Information and integration

Mary Stevens, editor, CMIO magazine
Americans want—and increasingly expect—connectivity with their physician’s office. A growing cadre of evidence bears this out, including a recent survey from Intuit Health. Seventy-three percent of respondents said they would use a secure online communication tool if doing so made it easier to get lab results, request appointments, pay medical bills and communicate with their doctor’s office. Healthcare organizations also strive to integrate information sources to improve communication among clinicians as well as patients, and free them from administrative chores.

Can patient portals be tools of information integration? Yes, said two speakers at a webinar titled “Improving Care Coordination with Online Services.”

Mason General Hospital in Shelton, Wash., has designed its EMRs to interface relevant patient information to other facilities’ EMRs, said Eric Moll, chief administrative officer at Mason, a critical access facility that operates eight clinics and employs more than 20 physicians. In Jacksonville, Fla., Brooks Rehabilitation is using a patient portal to aggregate information from several information systems to make sure its post-acute patients and their caregivers have the information they need to coordinate care, reported Karen Green, Brooks CIO.

Mason moved its information systems platform onto a Meditech Magic EMR, and transitioned clinics to a GE Centricity EMR to coordinate care and information among providers within its service area. The CAH has implemented Microsoft’s Healthvault Community Connect to stay connected with patients as they receive care from providers outside its care area. Online access to summaries and discharge instructions reduces the likelihood of lost information, and patients’ ability to pre-register for visits saves patient time and “eliminates the dreaded clipboard,” said Moll.
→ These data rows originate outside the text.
Lemma recheck_reaches permit s s1 o e r :
  let now := v_clock (E (reads s)) in
  entry_of permit s = Some (o, e) -> consumed e = false -> state s = ARMED -> arm_record s = Some r ->
  p_session (e_permit e) = session_id r ->
  v_sha (E (S (reads s))) (samples (e_permit e)) = digest (e_permit e) ->
  (now <= deadline_mono (e_permit e))%Q -> s1 = set_reads (S (S (reads s))) s ->
  forall sess,
  (perm s (consume_recheck (trip_gen s) now sess o e s1).1 /\
   exists ex, (consume_recheck (trip_gen s) now sess o e s1).2 = inr ex) \/
  exists s2, reached permit s o e r s2 /\
    consume_recheck (trip_gen s) now sess o e s1 = consume_commit (trip_gen s) sess o e (start_of now e) s2.
Proof.
  intros now He Hu Ha Hr Hss Hd Hdl -> sess.
  assert (P1 : calm s (set_reads (S (S (S (reads s)))) s)) by (apply frame_calm; split; cbn; auto; lia).
  remember (consume_recheck _ _ _ _ _ _) as x eqn:Ex. revert Ex. unfold consume_recheck. unfold mbind at 1, SE_bind at 1, look, mbind at 1, SE_bind at 1, get at 1, modify.
  cbn [reads set_reads]. unfold mbind at 1, SE_bind at 1, mret, SE_ret. unfold mbind at 1, SE_bind at 1, get at 1.
  set (sa := set_reads (S (S (S (reads s)))) (set_reads (S (S (reads s))) s)).
  change (calm s sa) in P1.
  assert (Hrefuse : forall m : M unit, pres calm m -> raises m -> forall s', calm s s' ->
    perm s (m s').1 /\ exists ex, (m s').2 = inr ex).
  { intros m Hm Hr' s' Hs'. split; [|apply Hr']. apply calm_perm. etrans; [exact Hs' | apply Hm]. }
  destruct (has_tx_freq && _) eqn:Et; [intros ->; left; apply Hrefuse; [calmly | auto with raises | done]|].
  unfold mbind at 1, SE_bind at 1. pose proof (calm_poll Hcodes (Some now) sa) as P2.
  destruct (poll (Some now) sa) as [s3 [[]|ex]]; [|intros ->; left; split; [apply calm_perm; by etrans | by exists ex]].
  assert (calm s s3) as P3 by (by etrans). clear P1 P2.
  unfold mbind at 1, SE_bind at 1, get at 1.
  destruct (eqb_state (state s3) FAULT); [intros ->; left; apply (Hrefuse (throw _)); [calmly | auto with raises | done]|].
  destruct (_ || _); [intros ->; left; apply Hrefuse; [calmly | auto with raises | done]|].
  destruct (Duty.would_exceed _ _ _ _) eqn:Ew; [intros ->; left; apply Hrefuse; [calmly | auto with raises | done]|].
  destruct (_frontend_state_problem e s3) eqn:Ef; [intros ->; left; apply Hrefuse; [calmly | auto with raises | done]|].
  rewrite run_point. intros ->. right. exists (point s3).1. split; [|done].
  pose proof (calm_point Hcodes s3) as P4. pose proof (ctl_gen _ _ (calm_ctl _ _ P3)) as G3.
  assert (Hsame : trip_gen (point s3).1 = trip_gen s -> (point s3).1 = set_reads (S (reads s3)) s3).
  { intros Hg. apply point_same. pose proof (ctl_gen _ _ (calm_ctl _ _ P4)). lia. }
  split; try done.
  - intros Hf. by rewrite Hf in Et.
  - apply calm_perm. by etrans.
  - apply calm_ctl. by etrans.
  - by intros ->%Hsame.
  - by intros ->%Hsame.
Qed.

Lemma consume_reaches permit s :
  (perm s (consume permit s).1 /\ exists ex, (consume permit s).2 = inr ex) \/
  exists o e r sess s2, reached permit s o e r s2 /\
    consume permit s = consume_commit (trip_gen s) sess o e (start_of (v_clock (E (reads s))) e) s2.
Proof.
  remember (consume permit s) as x eqn:Ex. revert Ex. unfold consume. unfold mbind at 1, SE_bind at 1, get at 1.
  unfold clock, look. unfold mbind at 1, SE_bind at 1. se_unfold. cbn [reads set_reads].
  set (s1 := set_reads (S (S (reads s))) (set_reads (S (reads s)) s)).
  assert (P1 : calm s s1) by (apply frame_calm; split; cbn; auto; lia).
  assert (Hrefuse : forall m : M unit, pres calm m -> raises m -> perm s (m s1).1 /\ exists ex, (m s1).2 = inr ex).
  { intros m Hm Hr'. split; [|apply Hr']. apply calm_perm. etrans; [exact P1 | apply Hm]. }
  destruct (eqb_state (state s1) DISABLED); [intros ->; left; apply Hrefuse; [calmly | auto with raises]|].
  change (entry_of permit s1) with (entry_of permit s). change (arm_record s1) with (arm_record s).
  change (state s1) with (state s). change (session_of s1) with (session_of s).
  destruct (entry_of permit s) as [[o e]|] eqn:Ee; [|intros ->; left; apply Hrefuse; [calmly | auto with raises]].
  destruct (consumed e) eqn:Ec; [intros ->; left; apply Hrefuse; [calmly | auto with raises]|].
  destruct (arm_record s) as [r|] eqn:Er; [|intros ->; left; apply Hrefuse; [calmly | auto with raises]].
  destruct (negb (bool_decide (p_session _ = _))) eqn:Es; [intros ->; left; apply Hrefuse; [calmly | auto with raises]|].
  destruct (negb (bool_decide (v_sha _ _ = _))) eqn:Ed; [intros ->; left; apply Hrefuse; [calmly | auto with raises]|].
  destruct (Qltb _ _) eqn:Eq; [intros ->; left; apply Hrefuse; [calmly | auto with raises]|].
  destruct (eqb_state (state s) TRANSMITTING); [intros ->; left; apply Hrefuse; [calmly | auto with raises]|].
  destruct (negb (eqb_state (state s) ARMED)) eqn:Ea; [intros ->; left; apply Hrefuse; [calmly | auto with raises]|].
  apply negb_false_iff, bool_decide_eq_true in Es, Ed, Ea.
  assert (v_clock (E (reads s)) <= deadline_mono (e_permit e))%Q as Hdl.
  { apply Qnot_lt_le. intros H%Qltb_lt. congruence. }
  intros ->. destruct (recheck_reaches permit s s1 o e r Ee Ec Ea Er Es Ed Hdl eq_refl (session_of s)) as [?|(s2 & ? & ?)];
    [by left|]. right. by exists o, e, r, (session_of s), s2.
Qed.

Lemma entry_of_some permit s o e :
  entry_of permit s = Some (o, e) ->
  permit = Some (e_permit e) /\ kv_get (permit_id (e_permit e)) (registry s) = Some o /\ heap s !! o = Some e.
Proof.
  unfold entry_of, entry_at. destruct permit as [pm|]; [|done]. cbn.
  destruct (kv_get _ _) as [o'|] eqn:Ek; [|done]. cbn. destruct (heap s !! o') as [e'|] eqn:Eh; [|done]. cbn.
  case_bool_decide as Hp; [|done]. intros [= -> ->]. subst. done.
Qed.

Lemma reached_entry permit s o e r s2 :
  reached permit s o e r s2 -> exists e1, heap s2 !! o = Some e1 /\ same_entry e e1 /\ consumed e1 = false.
Proof.
  intros H. destruct (entry_of_some _ _ _ _ (re_entry _ _ _ _ _ _ H)) as (_ & _ & Hh).
  destruct (pm_heap _ _ (re_perm _ _ _ _ _ _ H) o e Hh) as (e1 & He1 & Hs). exists e1. split_and!; [done..|].
  destruct Hs as (_ & -> & _). apply (re_unused _ _ _ _ _ _ H).
Qed.

Lemma single_consume permit s : single_use s -> single_use (consume permit s).1.
Proof.
  intros Hs. destruct (consume_reaches permit s) as [[? _]|(o & e & r & sess & s2 & Hr & ->)]; [by eapply single_perm|].
  destruct (reached_entry _ _ _ _ _ _ Hr) as (e1 & He1 & _ & Hc1).
  eapply commit_single; [done..|]. eapply single_perm; [apply Hr | done].
Qed.
(** * FindMyDevice: the device command-and-control core

    A shallow embedding of the request handlers of
    [src/mozilla.org/wmf/handlers.go] and of the storage layer of
    [wmf/storage/storage.go], with the properties of the command queue,
    the report handler, the Hawk gate and the live-connection registry.

    Conventions.
    - A Go [string] is a sequence of bytes: [String.string], one [ascii]
      per byte.
    - A Go [interface{}] is a [Value]; a [map[string]interface{}] is an
      association list with pairwise distinct keys whose order is the
      order in which [range] visits the map (Go leaves it unspecified, so
      every statement is proved for every order).
    - A handler is a function on a [World] (database tables, registry,
      clock, fault switches, trace) that returns [Ok] or [Panic]: a Go
      run-time panic (failed type assertion, index out of range, nil
      dereference) is a result of its own.
    - Logging and metrics have no effect on the modelled state and are
      left out. *)

From stdpp Require Import gmap strings list.
From Stdlib Require Import ZArith Ascii String DecimalString.

Local Open Scope string_scope.
Local Open Scope Z_scope.

#[local] Set Warnings "-register-all".

(** ** Go strings *)

Module GoString.

(** [len(s)] as an integer. *)
Definition len (s : string) : Z := Z.of_nat (String.length s).

(** [s[:n]] for [0 <= n <= len(s)]. *)
Definition take (n : Z) (s : string) : string :=
  String.substring 0 (Z.to_nat n) s.

(** [strings.HasPrefix(s, p)]. *)
Fixpoint HasPrefix (s p : string) : bool :=
  match p, s with
  | EmptyString, _ => true
  | String _ _, EmptyString => false
  | String a p', String b s' => if Ascii.eqb a b then HasPrefix s' p' else false
  end.

(** [strings.Contains(s, substr)]: [substr] occurs in [s]. *)
Fixpoint Contains (s substr : string) : bool :=
  HasPrefix s substr
  || match s with
     | EmptyString => false
     | String _ s' => Contains s' substr
     end.

(** [string(b)] for a byte [b]: the UTF-8 encoding of the code point
    [b], one byte below 0x80 and two bytes from 0x80 on. *)
Definition of_byte (b : ascii) : string :=
  let n := Z.of_N (N_of_ascii b) in
  if n <? 128 then String b EmptyString
  else String (ascii_of_N (Z.to_N (Z.lor 192 (Z.shiftr n 6))))
         (String (ascii_of_N (Z.to_N (Z.lor 128 (Z.land n 63)))) EmptyString).

Definition is_digit (a : ascii) : bool :=
  let n := N_of_ascii a in (48 <=? n)%N && (n <=? 57)%N.

(** [strings.Map(f, s)] for a mapping [f] that keeps some ASCII
    characters and drops every other rune. *)
Fixpoint keep (f : ascii -> bool) (s : string) : string :=
  match s with
  | EmptyString => EmptyString
  | String a s' => if f a then String a (keep f s') else keep f s'
  end.

(** The value of a string of decimal digits; [None] on a character
    that is no digit. *)
Fixpoint digits_value (acc : Z) (s : string) : option Z :=
  match s with
  | EmptyString => Some acc
  | String a s' =>
      if is_digit a
      then digits_value (10 * acc + (Z.of_N (N_of_ascii a) - 48)) s'
      else None
  end.

Definition min_int64 : Z := - 2 ^ 63.
Definition max_int64 : Z := 2 ^ 63 - 1.

(** [strconv.ParseInt(s, 10, 64)]: an optional sign and at least one
    digit; [None] is a syntax or range error. *)
Definition ParseInt (s : string) : option Z :=
  let '(neg, body) :=
    match s with
    | String "-" r => (true, r)
    | String "+" r => (false, r)
    | _ => (false, s)
    end in
  match body with
  | EmptyString => None
  | _ =>
      match digits_value 0 body with
      | None => None
      | Some v =>
          let v' := if neg then - v else v in
          if (min_int64 <=? v') && (v' <=? max_int64) then Some v' else None
      end
  end.

(** The decimal digits of a natural number. *)
Definition decimal (n : Z) : string :=
  NilZero.string_of_uint (N.to_uint (Z.to_N n)).

Fixpoint zeros (n : nat) : string :=
  match n with
  | O => EmptyString
  | S n' => String "0" (zeros n')
  end.

(** [fmt.Sprintf("%04d", n)]: width 4, padded with zeros after the
    sign. *)
Definition Sprintf04d (n : Z) : string :=
  if n <? 0
  then String "-" (zeros (3 - String.length (decimal (- n))) +:+ decimal (- n))
  else zeros (4 - String.length (decimal n)) +:+ decimal n.

(** [s] between two double quote characters. *)
Definition quoted (s : string) : string :=
  String (ascii_of_nat 34) (s +:+ String (ascii_of_nat 34) EmptyString).

(** [strconv.ParseBool]. *)
Definition ParseBool (s : string) : option bool :=
  if existsb (String.eqb s) ["1"; "t"; "T"; "TRUE"; "true"; "True"] then Some true
  else if existsb (String.eqb s) ["0"; "f"; "F"; "FALSE"; "false"; "False"] then Some false
  else None.

End GoString.

(** ** The Go run time and the library functions that are not modelled

    What the handlers use from Go's standard library and cannot be written
    out here (floating point, Unicode tables) is a parameter: every
    theorem holds for every interpretation of it. *)

Class GoRuntime := {
  (** the type [float64] and its zero value *)
  float64 : Type;
  float64_zero : float64;
  (** the conversion [int64(f)] *)
  int64_of_float64 : float64 -> Z;
  (** the conversion [float32(f)], read back as a [float64] *)
  float32_of_float64 : float64 -> float64;
  (** [strconv.FormatFloat(f, 'f', 0, 64)] *)
  FormatFloat : float64 -> string;
  (** [strings.ToLower] *)
  ToLower : string -> string;
}.

(** The outcome of a Go call: a normal return or a run-time panic. *)
Inductive Result (A : Type) : Type :=
| Ok (a : A)
| Panic (why : string).

Arguments Ok {A} a.
Arguments Panic {A} why.

Section Values.
Context `{GoRuntime}.

(** A Go [interface{}]: what [json.Unmarshal] produces ([nil], [bool],
    [float64], [string], [[]interface{}], [map[string]interface{}]) and
    the two integer types the handlers put into reply maps themselves. *)
Inductive Value : Type :=
| VNil
| VBool (b : bool)
| VFloat64 (f : float64)
| VString (s : string)
| VInt (n : Z)
| VInt64 (n : Z)
| VArr (l : list Value)
| VMap (m : list (string * Value)).

(** [replyType], [map[string]interface{}], [storage.Unstructured]. *)
Definition replyType : Type := list (string * Value).

(** [m[k]] with the comma-ok flag. *)
Fixpoint mget (k : string) (m : replyType) : option Value :=
  match m with
  | [] => None
  | (k', v) :: m' => if String.eqb k k' then Some v else mget k m'
  end.

(** [m[k] = v]. *)
Fixpoint mset (k : string) (v : Value) (m : replyType) : replyType :=
  match m with
  | [] => [(k, v)]
  | (k', v') :: m' =>
      if String.eqb k k' then (k, v) :: m' else (k', v') :: mset k v m'
  end.

(** The dynamic types [json.Unmarshal] stores into an [interface{}]. *)
Fixpoint json_decoded (v : Value) : Prop :=
  match v with
  | VNil | VBool _ | VFloat64 _ | VString _ => True
  | VInt _ | VInt64 _ => False
  | VArr l => (fix all (l : list Value) : Prop :=
                 match l with
                 | [] => True
                 | x :: l' => json_decoded x /\ all l'
                 end) l
  | VMap m => (fix all (m : list (string * Value)) : Prop :=
                 match m with
                 | [] => True
                 | (_, x) :: m' => json_decoded x /\ all m'
                 end) m
  end.

(** [storage.Position]. *)
Record Position := {
  Latitude : float64;
  Longitude : float64;
  Altitude : float64;
  Time : Z;
  PosCmd : replyType;
}.

(** [storage.Device], without [PreviousPositions], which no handler
    modelled here reads. *)
Record Device := {
  ID : string;
  User : string;
  Name : string;
  HasPasscode : bool;
  LoggedIn : bool;
  Secret : string;
  PushUrl : string;
  Pending : string;
  LastExchange : Z;
  Accepts : string;
  AccessToken : string;
}.

(** *** The tables of [Storage.Init] *)

Record userToDeviceRow := {
  ud_userId : string;
  ud_deviceId : string;
  ud_name : string;
  ud_date : Z;
}.

Record deviceInfoRow := {
  di_deviceId : string;
  di_lockable : bool;
  di_loggedin : bool;
  di_lastExchange : Z;
  di_hawkSecret : string;
  di_pushUrl : string;
  di_accepts : string;
  di_accesstoken : string;
}.

Record pendingCommandsRow := {
  pc_id : Z;
  pc_deviceId : string;
  pc_time : Z;
  pc_cmd : string;
  pc_type : string;
}.

Record positionRow := {
  po_id : Z;
  po_deviceId : string;
  po_time : Z;
  po_latitude : float64;
  po_longitude : float64;
  po_altitude : float64;
}.

Record DB := {
  userToDeviceMap : list userToDeviceRow;
  deviceInfo : list deviceInfoRow;
  pendingCommands : list pendingCommandsRow;
  position : list positionRow;
  (** the [bigserial] sequences of [pendingCommands] and [position] *)
  pendingSerial : Z;
  positionSerial : Z;
}.

(** [WWS], the live connection of one device; the socket itself is not
    modelled. *)
Record WWS := {
  wsDevice : option Device;   (* [*storage.Device] *)
  Born : Z;
  Quit : bool;
}.

(** What a handler does to the outside, in order. *)
Inductive Event : Type :=
| EvStorage (method : string)                       (* a call into the storage layer *)
| EvPush (deviceId : string)                        (* [SendPush] *)
| EvSocketWrite (sock : nat) (location : Position). (* [client.Write] *)

(** What the environment decides during one handler call. *)
Record Faults := {
  openFails : bool;   (* [storage.Open] returns an error *)
  execFails : bool;   (* statements sent to the database return an error *)
  pushFails : bool;   (* [SendPush] returns an error *)
}.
Brooks Rehabitation, an independent, post-acute-care facility, align its services around areas including stroke, brain injury and spinal cord injuries, and has four different information systems, said Green. Sharing information across the care continuum and beyond is both vital and challenging: “Great coordination of care has to occur,” she said. For example, a stroke patient may go to an ER, then an acute-care hospital, then to rehab and may go on to home care. “The need for interoperability has increased and our need to collect data and aggregate it has increased as well.”

Brooks was an early adopter of HealthVault Community Connect and is piloting a patient portal with stroke and spinal cord injury patients. Patients and families can get an electronic record of their care and discharge instructions from the Meditech EMR system (via an interface engine) and consenting patients can also share information with other providers.

The effort is as much a pilot for providers as for patients, Green said. “We have to educate staff about what this is and how it benefits the patients. This is new territory for staff, our patients and our community.”

This probably applies to organizations nationwide as they work to integrate patient information from ever more sources.